How to evaluate trauma-informed care in community mental health services

Theme Mental health

Workstream Psychological interventions

Status: This project is ongoing

Trauma can be caused by accidents, violence, abuse, loss, disaster, war, social injustice, and many other types of experiences. We know that many patients and healthcare professionals have had traumatic experiences which had a negative impact on their health and well-being. If services do not deal with the effects of trauma, they can make trauma worse for patients and staff.

Trauma-informed care is where the service, and the people who work there, understand trauma and how it can affect us. A trauma-informed service is one that feels safe, trustworthy, and sensitive to staff and patient needs. It does not cause distress, or re-trigger past trauma. Services that change to using ‘trauma informed care’ can improve patients’ and staff experiences and health. Over the past decade, many mental health services have started using trauma-informed care.

Project aim

Our study is looking at how community mental health services are using ‘trauma-informed care’ and how we can evaluate its effectiveness.

What we hope to achieve

We will recruit two community mental health services that are using trauma-informed care.
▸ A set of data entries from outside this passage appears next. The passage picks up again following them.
(** The steps of [ReconcileConfig] before it applies: the connection, the
    discovery and the read of the state, as far as the two collections see them. *)
Lemma reconcile_reads w wc info :
  Connect conn w = (wc, Ret info) →
  ∃ wd caps ws cur lc li, Discover now conn wc = (wd, Ret caps) ∧ CurrentState now conn wd = (ws, Ret cur) ∧
    cview (w_service ws) = cview (w_service w) ∧ iview (w_service ws) = iview (w_service w) ∧
    listing (cview (w_service ws)) lc ∧ ir_DownloadClients cur = managedIR clients lc ∧
    listing (iview (w_service ws)) li ∧ directOf cur = managedIR indexers li.
Proof.
  intros Ec. pose proof (reads_quiet conn (clientCollection cview)) as Gc.
  pose proof (reads_quiet conn (indexerCollection iview)) as Gi.
  destruct (steps_Connect conn _ Gc w) as [Hc1 _], (steps_Connect conn _ Gi w) as [Hi1 _]. rewrite Ec in Hc1, Hi1.
  destruct (steps_Discover conn _ Gc now wc) as [Hc2 _], (steps_Discover conn _ Gi now wc) as [Hi2 _].
  destruct (Discover_returns wc) as (wd & caps & Ed). rewrite Ed in Hc2, Hi2.
  destruct (clients_read conn tagID base known (o 10%nat) cview now wd) as (ws & cur & lc & Es & Hc3 & Hlc & Hpc).
  destruct (indexers_read conn tagID base known (o 10%nat) iview now wd) as (ws' & cur' & li & Es' & Hi3 & Hli & Hpi).
  rewrite Es in Es'. injection Es' as <- <-. rewrite <-Hc3 in Hlc. rewrite <-Hi3 in Hli.
  exists wd, caps, ws, cur, lc, li. split_and!; try done.
  - rewrite Hc3. unfold onServiceRel, sameCollection in *. simpl in *. congruence.
  - rewrite Hi3. unfold onServiceRel, sameCollection in *. simpl in *. congruence.
Qed.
We will hold two workshops and 40 interviews with healthcare professionals and patients to visually map out all the trauma-informed work and build an evaluation plan around it.

Participating services will use our study’s findings to inform the improvement and evaluation of their trauma-informed care work.

Researchers will use the findings to inform a large evaluation of trauma-informed care in UK community mental health services.

An advisory group of people with lived experience and professionals who plan, commission, and deliver trauma-informed care will support how we plan and conduct our study as well as guiding us in how we disseminate our findings.

This project is being led by Dr Natalia Lewis and Dr Sandi Dheensa.